Which financial institution do you, as an individual, fully trust? Goldman Sachs? Morgan Stanley? Do any of these institutions have your best interest at heart, and would you trust them with your child's lives? Of course not. Unfortunately, you should apply the same line of thinking when you look at Google, Microsoft, and even OpenAI. No matter what sort of marketing pitch a company gives, a company is a company. Shareholders demand growth, and the principal agent problem reigns (the management of a company is self-interested and acts in their own self-interest, not in the interest of shareholders or customers). We worry a lot about agency problems within AI systems, but we should worry in addition about agency problems at all AI labs. I don't care if your company is for profit or not, developing AGI would make you one of the most important human beings of all time, give you an indefinite legacy, and make you absurdly powerful.
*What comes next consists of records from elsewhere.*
(* ===== verification/Bitmap.v ===== *)
(** * Bitmaps (lib/kernel/bitmap.c)

    Arrays of 64-bit words with the bit operations of the code, and the
    sequence of booleans that they represent. *)
From stdpp Require Import base numbers list sets.
From Stdlib Require Import ZArith Lia.
From S2P Require Import Prelude Bytes.
Open Scope Z_scope.

Definition ELEM_BITS : Z := 64.
Definition BITMAP_ERROR : Z := 2 ^ 64 - 1.

(** struct bitmap; the bits are [elem_type] words. *)
Record bitmap := Bitmap { bit_cnt : Z; bits : list Z }.

Definition elem_idx (bit_idx : Z) : Z := bit_idx / ELEM_BITS.
Definition bit_mask (bit_idx : Z) : Z := u64 (Z.shiftl 1 (bit_idx mod ELEM_BITS)).
Definition elem_cnt (bit_cnt : Z) : Z := DIV_ROUND_UP bit_cnt ELEM_BITS.
Definition byte_cnt (bit_cnt : Z) : Z := 8 * elem_cnt bit_cnt.
Definition last_mask (b : bitmap) : Z :=
  let last_bits := bit_cnt b mod ELEM_BITS in
  if negb (last_bits =? 0) then u64 (Z.shiftl 1 last_bits) - 1 else u64 (-1).

Definition bitmap_size (b : bitmap) : Z := bit_cnt b.

(** A read-modify-write of one word. *)
Definition update_word (idx : Z) (f : Z → Z) : ST bitmap unit :=
  b ← get_st;
  w ← deref (zlookup (bits b) idx);
  modify (λ b, Bitmap (bit_cnt b) (zinsert idx (f w) (bits b))).

Definition bitmap_mark (bit_idx : Z) : ST bitmap unit :=
  update_word (elem_idx bit_idx) (λ w, Z.lor w (bit_mask bit_idx)).
Definition bitmap_reset (bit_idx : Z) : ST bitmap unit :=
  update_word (elem_idx bit_idx) (λ w, Z.land w (u64 (Z.lnot (bit_mask bit_idx)))).
Definition bitmap_flip (bit_idx : Z) : ST bitmap unit :=
  update_word (elem_idx bit_idx) (λ w, Z.lxor w (bit_mask bit_idx)).

Definition bitmap_set (idx : Z) (value : bool) : ST bitmap unit :=
  b ← get_st;
  _ ← assert_st (idx <? bit_cnt b);
  if value then bitmap_mark idx else bitmap_reset idx.

Definition bitmap_test (idx : Z) : ST bitmap bool :=
  b ← get_st;
  _ ← assert_st (idx <? bit_cnt b);
  w ← deref (zlookup (bits b) (elem_idx idx));
  mret (negb (Z.land w (bit_mask idx) =? 0)).

(** The assertions on a range of bits. *)
Definition assert_range (start cnt : Z) : ST bitmap unit :=
  b ← get_st;
  _ ← assert_st (start <=? bit_cnt b);
  assert_st (u64 (start + cnt) <=? bit_cnt b).

Definition bitmap_set_multiple (start cnt : Z) (value : bool) : ST bitmap unit :=
  _ ← assert_range start cnt;
  for_st (λ i _, bitmap_set (u64 (start + i)) value) (seqZ 0 cnt) tt.

Definition bitmap_set_all (value : bool) : ST bitmap unit :=
  b ← get_st; bitmap_set_multiple 0 (bitmap_size b) value.

(** The two blocks that bitmap_create allocates; [junk] is what the second
    one holds, [None] when malloc fails. *)
Definition bitmap_create (cnt : Z) (block : bool) (junk : option (list Z)) :
    outcome (option bitmap) :=
  if negb block then Done None else
  if negb (match junk with Some _ => true | None => false end) && negb (cnt =? 0)
  then Done None else
  match bitmap_set_all false (Bitmap cnt (default [] junk)) with
  | Done (_, b) => Done (Some b)
  | Panic => Panic | Undef => Undef | NoFuel => NoFuel
  end.

Definition bitmap_buf_size (bit_cnt : Z) : Z := 16 + byte_cnt bit_cnt.

Definition bitmap_create_in_buf (cnt : Z) (block : list Z) (block_size : Z) :
    outcome (unit * bitmap) :=
  if bitmap_buf_size cnt <=? block_size
  then bitmap_set_all false (Bitmap cnt block) else Panic.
Maybe you aren't automatically the richest individual in the world (because of some dumb cap at 10,000x profit), but you are instantly one of the most powerful individuals of all time. Whatever Sam Altman says, he is perfectly incentivized to push towards AGI. As is every CEO of every future AI lab, regardless of what they say.

As in finance, regulation will help the world of AI to be fairer and more transparent. However, the outcome will be shoddy, as in any industry driven by such a massive profit motive. Some insanely intelligent, generally trustworthy Nobel Prize winning financiers started a hedge fund called Long Term Capital Management. Despite their brilliance and rapid journey to wealth and success, the company eventually collapsed into a ball of flames and almost caused a global financial meltdown. I view every group of intelligent individuals (OpenAI included) in the same way. Maybe they are really smart, and maybe they are not trying to cause harm, but we have seen history repeat itself too often. Instead of a financial collapse, power hungry AI companies could cause mass suffering and death. They might have the right intentions, and they might all be Nobel Prize winners. At the end of the day, none of that really matters.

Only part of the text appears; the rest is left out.